Missions of Critique

Part of what we do as intellectuals is not only to define the situation, but also to discern the possibilities for active intervention, whether we then perform them ourselves or acknowledge them in others who have either gone before or are already at work, the intellectual as lookout.

-Edward Said, Humanism and Democratic Criticism

(2004:140, emphasis added)

One of the most powerful and under-explored ideas amongst Edward Said's final reflections can be attributed to the humanism of intellectual vocation: the notion that the virtues of good office-harnessed in the potential energy of democratic criticism-may be evidenced as practical missions. Aligning passion with dispassion, the figure of the public intellectual as "lookout" consolidates a type of mission work-makes the engaged life of the mind a particular vocation, so to speak.

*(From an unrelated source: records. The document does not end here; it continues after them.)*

(* ===== verification/PrimeHandlers.v ===== *)
(** * The RPC handlers of ersha-prime: ersha-prime/src/main.rs

    [AppState] holds the four registries, each behind its trait.  The handlers registered on the
    RPC server by [run_server] are functions of the request and the state.  A [get] that the
    handlers make goes through the trait, so what they do on a failing registry is part of the
    model.  [tracing] calls have no effect on the state and are left out. *)
From Stdlib Require Import ZArith Lia.
From stdpp Require Import base gmap strings list.
From S2P Require Import Prelude Platform Core Samples Filter Registry InMemory.
Open Scope Z_scope.

(** [ersha-prime/src/main.rs:53-64] AppState *)
Record AppState (D Dev R S : Type) := mkAppState {
  dispatcher_registry : D;
  device_registry : Dev;
  reading_registry : R;
  device_status_registry : S
}.
Arguments mkAppState {D Dev R S}.
Arguments dispatcher_registry {D Dev R S}.
Arguments device_registry {D Dev R S}.
Arguments reading_registry {D Dev R S}.
Arguments device_status_registry {D Dev R S}.

Section handlers.
Context {D Dev R S DE VE RE SE : Type} `{!DispatcherRegistry D DE} `{!DeviceRegistry Dev VE}
  `{!ReadingRegistry R RE} `{!DeviceStatusRegistry S SE}.

(** [ersha-prime/src/main.rs:187-225] on_hello handler *)
Definition on_hello (hello : HelloRequest) (state : AppState D Dev R S) :
    AppState D Dev R S * HelloResponse.t :=
  let (d, res) := dspr_get (hello_dispatcher_id hello) (dispatcher_registry state) in
  (mkAppState d (device_registry state) (reading_registry state) (device_status_registry state),
   match res with
   | Ok (Some dispatcher) =>
       if decide (disp_state dispatcher = DispatcherState.Active)
       then HelloResponse.Accepted (hello_dispatcher_id hello)
       else HelloResponse.Rejected HelloRejectionReason.DispatcherSuspended
   | Ok None => HelloResponse.Rejected HelloRejectionReason.UnknownDispatcher
   | Err _ => HelloResponse.Rejected HelloRejectionReason.InternalError
   end).

(** [ersha-prime/src/main.rs:239-267] the two loops of on_batch_upload, over readings and over statuses *)
Fixpoint keep_known {A} (device_id : A -> DeviceId) (items valid : list A) (rejected : Z) (r : Dev) :
    Dev * (list A * Z) :=
  match items with
  | [] => (r, (valid, rejected))
  | item :: items' =>
      let (r, res) := devr_get (device_id item) r in
      match res with
      | Ok (Some _) => keep_known device_id items' (valid ++ [item]) rejected r
      | _ => keep_known device_id items' valid (as_u32 (rejected + 1)) r
      end
  end.

(** [ersha-prime/src/main.rs:226-304] on_batch_upload handler *)
Definition on_batch_upload (request : BatchUploadRequest) (state : AppState D Dev R S) :
    AppState D Dev R S * BatchUploadResponse :=
  let '(dev, (valid_readings, rejected_readings)) :=
    keep_known rd_device_id (bu_readings request) [] 0 (device_registry state) in
  let '(dev, (valid_statuses, rejected_statuses)) :=
    keep_known st_device_id (bu_statuses request) [] 0 dev in
  let readings_stored := as_u32 (Z.of_nat (length valid_readings)) in
  let statuses_stored := as_u32 (Z.of_nat (length valid_statuses)) in
  let r := match valid_readings with
           | [] => reading_registry state
           | _ => fst (rdr_batch_store valid_readings (reading_registry state))
           end in
  let s := match valid_statuses with
           | [] => device_status_registry state
           | _ => fst (str_batch_store valid_statuses (device_status_registry state))
           end in
  (mkAppState (dispatcher_registry state) dev r s,
   mkBatchUploadResponse (bu_id request) readings_stored rejected_readings
     statuses_stored rejected_statuses).

(** [ersha-prime/src/main.rs:305-325] on_alert handler *)
Definition on_alert (request : AlertRequest) (state : AppState D Dev R S) :
    AppState D Dev R S * AlertResponse :=
  (state, mkAlertResponse (alert_id request) true).

(** [ersha-prime/src/main.rs:326-340] on_dispatcher_status handler *)
Definition on_dispatcher_status (request : DispatcherStatusRequest) (state : AppState D Dev R S) :
    AppState D Dev R S * DispatcherStatusResponse :=
  (state, mkDispatcherStatusResponse (dsr_dispatcher_id request)).

(** [ersha-prime/src/main.rs:341-354] on_device_disconnection handler *)
Definition on_device_disconnection (request : DeviceDisconnectionRequest) (state : AppState D Dev R S) :
    AppState D Dev R S * DeviceDisconnectionResponse :=
  (state, mkDeviceDisconnectionResponse (ddr_device_id request)).

(** The registry answers [Ok(Some(_))] for this device. *)
Definition known (r : Dev) (id : DeviceId) : bool :=
  match snd (devr_get id r) with Ok (Some _) => true | _ => false end.

Definition known_readings (request : BatchUploadRequest) (state : AppState D Dev R S) :=
  filter (fun x => known (device_registry state) (rd_device_id x) = true) (bu_readings request).
Definition known_statuses (request : BatchUploadRequest) (state : AppState D Dev R S) :=
  filter (fun x => known (device_registry state) (st_device_id x) = true) (bu_statuses request).
Lemma wp_lift_bind {A B} (r : result A E) a (k : A -> M T E B) Q c :
  r = Ok a -> wp (k a) Q c -> wp (bind (lift r) k) Q c.
Proof. unfold wp, bind, lift. by intros ->. Qed.

Lemma wp_transaction {A} (m : M T E A) Q c :
  (∀ c1, tables c1 = tables c -> wp m Q c1) -> wp (transaction of_sqlx m) Q c.
Proof.
  intros Hm. assert (wp (_ <-- round_trip of_sqlx ;; a <-- m ;; _ <-- round_trip of_sqlx ;; ret a) Q c) as Hw.
  { eapply wp_bind; [by apply (wp_round_trip (fun _ t => t = tables c))|]. intros [] c1 Ht.
    eapply wp_bind; [by apply Hm|]. intros a c2 Ha.
    eapply wp_bind; [by apply (wp_round_trip (fun _ t => t = tables c2))|]. intros [] c3 Ht'.
    apply wp_ret. by rewrite Ht'. }
  unfold wp, transaction in *. cbv zeta. destruct (bind _ _ c) as [c' [a|e]]; done.
Qed.

(** The invariant [P] speaks of what is left to do. *)
Lemma wp_for_each {X} (f : X -> M T E unit) (P : list X -> T -> Prop) xs c :
  (∀ x xs c, P (x :: xs) (tables c) -> wp (f x) (fun _ t => P xs t) c) ->
  P xs (tables c) -> wp (for_each f xs) (fun _ t => P [] t) c.
Proof.
  intros Hf. revert c. induction xs as [|x xs IH]; intros c HP; cbn [for_each]; [by apply wp_ret|].
  eapply wp_bind; [by apply Hf|]. intros [] c1 H1. by apply IH.
Qed.

Lemma map_m_fmap {X Y Z} (g : X -> Y) (f : Y -> M T E Z) xs : map_m f (g <$> xs) = map_m (fun x => f (g x)) xs.
Proof. induction xs as [|x xs IH]; [done|]. csimpl. by rewrite IH. Qed.
Lemma sqlite_sensor_count_drifts_witness :
  sensor_count (mkDeviceId 1) (tables one) = Some 1 /\ sensor_count (mkDeviceId 1) (tables again) = Some 2 /\
  length (sensor_rows (mkDeviceId 1) (tables again)) = 1%nat.
Proof.
  assert (u128 (device_ulid (mkDeviceId 1))) as Hid by (split; [discriminate|reflexivity]).
  assert (sensor_wf (sample_sensor 101)) as Hs by (apply sample_sensor_wf; lia).
  assert (SqliteDeviceRegistry.add_sensor (mkDeviceId 1) (sample_sensor 101) one = (again, Ok tt)) as Hadd
    by (vm_compute; reflexivity).
  assert (sensor_count (mkDeviceId 1) (tables one) = Some 1) as Hone by (vm_compute; reflexivity).
  destruct (sqlite_sensor_count_drifts one again one_wf) as [_ Hdrift].
  destruct (Hdrift _ _ Hid Hs Hadd) as [Hcount Hlen]. split; [exact Hone|]. split.
  - rewrite Hcount, Hone. reflexivity.
  - rewrite Hlen; [vm_compute; reflexivity|]. apply (bool_decide_unpack _). vm_compute. exact I.
Defined.




Definition all_devices : QueryOptions DeviceFilter DeviceSortBy.t :=
  mkQueryOptions DeviceFilter_default DeviceSortBy.State SortOrder.Asc (Pagination.Offset 0 10).

Lemma sqlite_device_list_agrees_with_get_witness :
  SqliteDeviceRegistry.list all_devices one = (one, Ok [sample_device 1]) /\
  Z.of_nat (length [sample_device 1]) <= 10.
Proof.
  assert (SqliteDeviceRegistry.list all_devices one = (one, Ok [sample_device 1])) as Hl by (vm_compute; reflexivity).
  split; [exact Hl|]. assert (page_fits (pagination_opt all_devices)) as Hp by (simpl; lia).
  destruct (sqlite_device_list_agrees_with_get _ _ _ _ one_wf Hp Hl) as (_ & _ & Hlen & _).
  exact (Hlen 0 10 eq_refl).
Defined.
End SqliteDeviceWitness.
Section children.
Context `{!UlidText} `{!Jiff} {X : Type} (f : StatusId -> X -> SRow).
Context (f_status : ∀ id x, column "status_id" (f id x) = Some (id_value id)).

Lemma numbered_status id x r : numbered (f id) x r -> col "status_id" r = id_value id.
Proof. intros [k ->]. apply col_column. cbn [column]. apply f_status. Qed.

(** The children of a status after those of [id] were replaced. *)
Lemma children_replaced id id' xs rows base : Forall2 (numbered (f id)) xs rows ->
  rows_where "status_id" (id_value id') (delete_where (id_value id) base ++ rows) =
    if decide (id_value id' = id_value id) then rows else rows_where "status_id" (id_value id') base.
Proof.
  intros Hrows. unfold rows_where, delete_where. rewrite filter_app, list_filter_filter.
  assert (Forall (fun r => col "status_id" r = id_value id) rows) as Hst.
  { apply Forall_forall. intros r (i & Hi)%list_elem_of_lookup.
    destruct (Forall2_lookup_r _ _ _ _ _ Hrows Hi) as (x & _ & Hx). by eapply numbered_status. }
  rewrite Forall_forall in Hst. destruct (decide (id_value id' = id_value id)) as [Heq|Hne].
  - rewrite (filter_none _ base) by (intros r _; rewrite Heq; naive_solver).
    rewrite (filter_true _ rows) by (intros r Hr; rewrite Heq, (Hst r Hr); split; [done|by unfold id_value]). done.
  - rewrite (filter_none _ rows), app_nil_r by (intros r Hr; rewrite (Hst r Hr); naive_solver).
    apply list_filter_iff. intros r. intuition congruence.
Qed.
End children.

Section state.
Context `{UlidTextLaws} `{JiffLaws} `{!RowOrder}.
Implicit Types (c : t) (db : Tables) (l : Datatypes.list DeviceStatus).

Lemma lite_status_represents_nil : represents (mkTables [] [] [] 0 0) [].
Proof. split; try constructor; intros s []%elem_of_nil. Qed.

Lemma key_id s s' : status_wf s -> status_wf s' -> key s = key s' -> st_id s = st_id s'.
Proof. intros [Hs _] [Hs' _] Heq. by apply status_ulid_inj, ulid_to_string_inj. Qed.

Lemma insert_errors_wp id es c : id_value id ∈ col "id" <$> statuses (tables c) ->
  wp of_sqlx (for_each (fun error => run of_sqlx (insert_error (error_row id error))) es)
    (fun _ db => ∃ rows n, Forall2 (numbered (error_row id)) es rows /\
       db = mkTables (statuses (tables c)) (errors (tables c) ++ rows) (sensor_statuses (tables c)) n
              (last_sensor_status_id (tables c))) c.
Proof.
  revert c. induction es as [|e es IH]; intros c Hid; cbn [for_each].
  - apply wp_ret. exists [], (last_error_id (tables c)). rewrite app_nil_r. by destruct (tables c).
  - eapply wp_bind.
    + eapply (wp_run _ _ _ _ (fun _ db => db = _)); [|reflexivity].
      unfold insert_error. by rewrite bool_decide_true.
    + intros [] c1 Ht. eapply wp_mono; [apply IH; by rewrite Ht|]. cbn beta. rewrite Ht.
      intros _ db (rows & n & Hrows & ->). eexists (_ :: rows), n.
      split; [constructor; [by eexists|done]|]. cbn. by rewrite <- app_assoc.
Qed.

Social anthropologists of course have always been native lookouts of one kind, or another, but the job done well is no easy one. We know ourselves as professionals through the service of critical observation and participation: what we see of "culture" shapes what we make of our interventions-how we proceed ethnographically and collaboratively, what we do with theory, the terms whereby we draw up the world. This reflexively engaged missionary work, which is quite separate from an earlier proselytising in the name of conversion and is also distinguishable from the modern missions underpinning science and human rights endeavours, might even be said to make anthropology one of the most-if not the most-authentic "lookout" for the humanities and social sciences. I am referring here quite specifically to a body of work in political critique currently organizing around "public anthropology" which examines the mission of engagement as public reasoning, public interest and public policy intervention forms, be it for political emergency and disaster relief or quotidian welfare (e.g. Sanday 1976, Shore and Wright 1997, Edgar and Russell 1998, Farmer 2003, Werbner 2004, Wilson 2005, Englund 2006, Eriksen 2006).

This paper offers a new direction for anthropology's involvement in the public arena of science and societal engagement: it is a speculative snippet culled from the particular "missions" that inform contemporary diplomacy in the age of biological politics and medical science. The argument proceeds by putting forward the novel notion of "biodiplomacy" in order to examine the following three sets of issues.1

(i) Biodiplomacy relations for international science. Emerging forms of governance in international science, I suggest, require analytical strategies for detailing the complexities by which active interventions in biodiplomacy can come to be known: how citizens, professionals and para-state entities are discerned and invested with socio-political value. While an explicitly cultural focus on knowledge biodiplomacy depends in part on empirical exegesis for its descriptive future, this is a topic notably overlooked by some of the most sophisticated debates in critical theory and social anthropology today. …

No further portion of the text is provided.